Alice Clarke

Personal information
- Full name: Alice Clarke
- Born: 4 August 2001 (age 25) Blackburn, Lancashire, England
- Batting: Left-handed
- Bowling: Right-arm medium
- Role: Wicket-keeper

Domestic team information
- 2018–present: Lancashire
- 2019–2021: Cumbria
- 2020–2024: North West Thunder
- 2022: North Representative XI

Career statistics
| Competition | WLA | WT20 |
| Matches | 8 | 26 |
| Runs scored | 174 | 432 |
| Batting average | 21.75 | 22.73 |
| 100s/50s | 0/1 | 0/2 |
| Top score | 62 | 75* |
| Catches/stumpings | 3/2 | 4/4 |
- Source: CricketArchive, 17 October 2024

= Alice Clarke =

English cricketer (born 2001)

Alice Clarke (born 4 August 2001) is an English cricketer who currently plays for Lancashire . She plays as a left-handed batter and can also play as a wicket-keeper. She has previously played for Cumbria, North Representative XI and North West Thunder.

==Early life==
Clarke was born on 4 August 2001 in Blackburn, Lancashire.

==Domestic career==
Clarke made her county debut in 2018, for Lancashire against Worcestershire, in which she scored 2*. This was the only match she played for the side that season, and in 2019 she appeared in four Twenty20 Cup matches for Cumbria. She was the side's leading run-scorer, with 129 runs at an average of 43.00 and a high score of 47, made against Shropshire. In 2021, it was confirmed that Clarke is dual-registered with both Lancashire and Cumbria, and would be part of the Cumbria squad for the upcoming season, playing six matches in the 2021 Women's Twenty20 Cup. In the 2022 Women's Twenty20 Cup, she played for North Representative XI, scoring 77 runs in six matches. In the 2023 Women's Twenty20 Cup, she returned to Lancashire, playing two matches.
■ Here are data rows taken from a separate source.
Lemma checked_has_type (e : Expression T) : forall t,
  check_types e = Return tt -> static_type e = Return t -> has_type e t.
Proof.
  induction e as [name d|value d|receiver method_name args IH IHargs|d args IHargs]
    using Expression_rect_args; intros t Hcheck Hstatic.
  - injection Hstatic as <-. constructor.
  - injection Hstatic as <-. constructor.
  - rewrite check_types_MethodCall in Hcheck.
    rewrite static_type_MethodCall in Hstatic.
    destruct (check_types receiver) as [[]|e] eqn:Hreceiver; [|discriminate].
    rewrite bind_Return in Hcheck.
    destruct (for_each check_types args) as [[]|e] eqn:Hargs; [|discriminate].
    rewrite bind_Return in Hcheck. unfold validate_method_call in Hcheck.
    destruct (static_type receiver) as [receiver_type|e] eqn:Hrt; [|discriminate].
    rewrite bind_Return in Hcheck. rewrite bind_Return in Hstatic.
    destruct (is_subtype_of receiver_type object) eqn:Hroot; [|discriminate].
    cbn [negb] in Hcheck. rewrite bind_Return in Hcheck.
    destruct (find_method receiver_type method_name) as [method|] eqn:Hmethod;
      [|rewrite (method_named_None _ _ Hmethod) in Hcheck; discriminate].
    rewrite (method_named_Some _ _ _ Hmethod) in Hcheck, Hstatic.
    rewrite bind_Return in Hcheck. rewrite bind_Return in Hstatic.
    injection Hstatic as <-.
    destruct (decide (length (Method.argument_types method) = length args))
      as [Hlength|Hlength];
      [|rewrite (length_differs _ _ Hlength) in Hcheck; discriminate].
    rewrite (length_agrees _ _ Hlength), bind_Return in Hcheck.
    apply type_MethodCall with (receiver_type := receiver_type);
      [apply IH; reflexivity|exact Hroot|exact Hmethod|].
    apply arguments_have_types; [exact IHargs|apply for_each_returns; exact Hargs|].
    apply compare_returns with (3 := Hcheck); [exact Hlength|].
    apply (method_mismatch_raises (Return receiver_type) (mapM static_type args)
             (fun t ts => method_mismatch_message t method_name
                            (Method.argument_types method) ts)).
  - rewrite check_types_ConstructorCall in Hcheck. injection Hstatic as <-.
    destruct (for_each check_types args) as [[]|e] eqn:Hargs; [|discriminate].
    rewrite bind_Return in Hcheck. unfold validate_constructor_call in Hcheck.
    destruct (is_instantiable d) eqn:Hinst; [|discriminate].
    cbn [negb] in Hcheck. rewrite bind_Return in Hcheck.
    unfold get_constructor in Hcheck.
    destruct (constructor d) as [ctor|] eqn:Hctor; [|discriminate].
    cbv beta iota in Hcheck. rewrite bind_Return in Hcheck.
    destruct (decide (length (Constructor.argument_types ctor) = length args))
      as [Hlength|Hlength];
      [|rewrite (length_differs _ _ Hlength) in Hcheck; discriminate].
    rewrite (length_agrees _ _ Hlength), bind_Return in Hcheck.
    apply type_ConstructorCall with (ctor := ctor); [exact Hinst|exact Hctor|].
    apply arguments_have_types; [exact IHargs|apply for_each_returns; exact Hargs|].
    apply compare_returns with (3 := Hcheck); [exact Hlength|].
    apply (constructor_mismatch_raises (mapM static_type args)
             (fun ts => constructor_mismatch_message d
                          (Constructor.argument_types ctor) ts)).
Qed.
(** * pywps-flask demo server: a shallow embedding of [demo.py] and
      [processes/sayhello.py], and the properties of its handlers and of
      its bounded cache of result files. *)

From Stdlib Require Import ZArith DecimalString Floats.
From Stdlib Require DecimalNat.
From stdpp Require Import gmap strings list fin_maps.

Set Warnings "-register-all".

(** ** Python values that the handlers see *)

(** Exceptions that the modelled code can raise.  [HTTPException 404] is what
    [flask.abort(404)] raises. *)
Inductive exn :=
  | KeyError (key : string)
  | TypeError
  | ValueError
  | UnicodeError
  | IOError
  | OSError
  | XMLSyntaxError
  | CalledProcessError (returncode : Z)
  | HTTPException (code : Z).

Inductive result (A : Type) :=
  | Ok (a : A)
  | Raise (e : exn).
Arguments Ok {A} a.
Arguments Raise {A} e.

#[global] Instance result_ret : MRet result := fun A a => Ok a.
#[global] Instance result_bind : MBind result := fun A B f m =>
  match m with
  | Ok a => f a
  | Raise e => Raise e
  end.

(** [d[key]] on a dict with string keys. *)
Definition getitem {V : Type} (d : gmap string V) (key : string) : result V :=
  match d !! key with
  | Some v => Ok v
  | None => Raise (KeyError key)
  end.

(** [str(n)] for a non-negative [int]. *)
Definition str (n : nat) : string := NilEmpty.string_of_uint (Nat.to_uint n).

(** ** [collections.deque] with a [maxlen] *)

Module deque.
Section ops.
Context {A : Type}.

(** [deque.append]: the item is added on the right; a bounded deque that
    became longer than [maxlen] drops one item from the left. *)
Definition append (maxlen : nat) (x : A) (d : list A) : list A :=
  let d' := d ++ [x] in
  if decide (maxlen < length d') then drop 1 d' else d'.

(** A run of appends, one [append] for each item, in order. *)
Definition extend (maxlen : nat) (xs : list A) (d : list A) : list A :=
  foldl (fun acc x => append maxlen x acc) d xs.

End ops.
End deque.

(** ** The cache of result files *)

(** The dict built by [centroids]: keys ['uuid'], ['bytes'], ['mime-type']. *)
Record data_file := DataFile {
  uuid : string;
  bytes : string;
  mime_type : string
}.

(** [recent_data_files = deque(maxlen=20)] *)
Definition recent_data_files_maxlen : nat := 20.

(** [flask.Response(body)]: the route passes the body and nothing else, so
    the media type of the response is what the [mimetype] argument says,
    [None] when the call leaves it out (the framework default applies). *)
Record response := Response {
  response_data : string;
  response_mimetype : option string
}.

(** The loop of the [/datafile/<uuid>] route: a scan of the deque from its
    left (oldest) end.  The [for ... else] arm runs when the scan finds
    nothing. *)
Fixpoint datafile_scan (u : string) (files : list data_file) : result response :=
  match files with
  | [] => Raise (HTTPException 404)
  | data_file :: rest =>
      if decide (uuid data_file = u)
      then Ok (Response (bytes data_file) None)
      else datafile_scan u rest
  end.

(** ** JSON values, as [json.loads] builds them *)

(** A JSON object becomes a [dict]; its members are kept as an association
    list with unique keys.  Numbers are Python's [int] and [float]. *)
Inductive json :=
  | JNull
  | JBool (b : bool)
  | JInt (z : Z)
  | JFloat (f : float)
  | JStr (s : string)
  | JArr (elements : list json)
  | JObj (members : list (string * json)).

Fixpoint assoc_get (key : string) (members : list (string * json)) : option json :=
  match members with
  | [] => None
  | (k, v) :: rest => if decide (k = key) then Some v else assoc_get key rest
  end.

(** Assignment to a key: an existing member keeps its place and takes the new
    value, a new key is added. *)
Fixpoint assoc_set (key : string) (v : json) (members : list (string * json))
    : list (string * json) :=
  match members with
  | [] => [(key, v)]
  | (k, v0) :: rest =>
      if decide (k = key) then (k, v) :: rest else (k, v0) :: assoc_set key v rest
  end.

(** [o[key]] for a string key: only a dict can be subscripted by a string. *)
Definition json_getitem (o : json) (key : string) : result json :=
  match o with
  | JObj members =>
      match assoc_get key members with
      | Some v => Ok v
      | None => Raise (KeyError key)
      end
  | _ => Raise TypeError
  end.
In 2020, Clarke played for North West Thunder in the Rachael Heyhoe Flint Trophy. She played one match, against Northern Diamonds, in which she scored 1 run. She was retained in the squad in 2021, 2022 and 2023, but did not play a match in any season. In 2024, she played five matches for North West Thunder in the Rachael Heyhoe Flint Trophy, scoring 87 runs at an average of 17.40.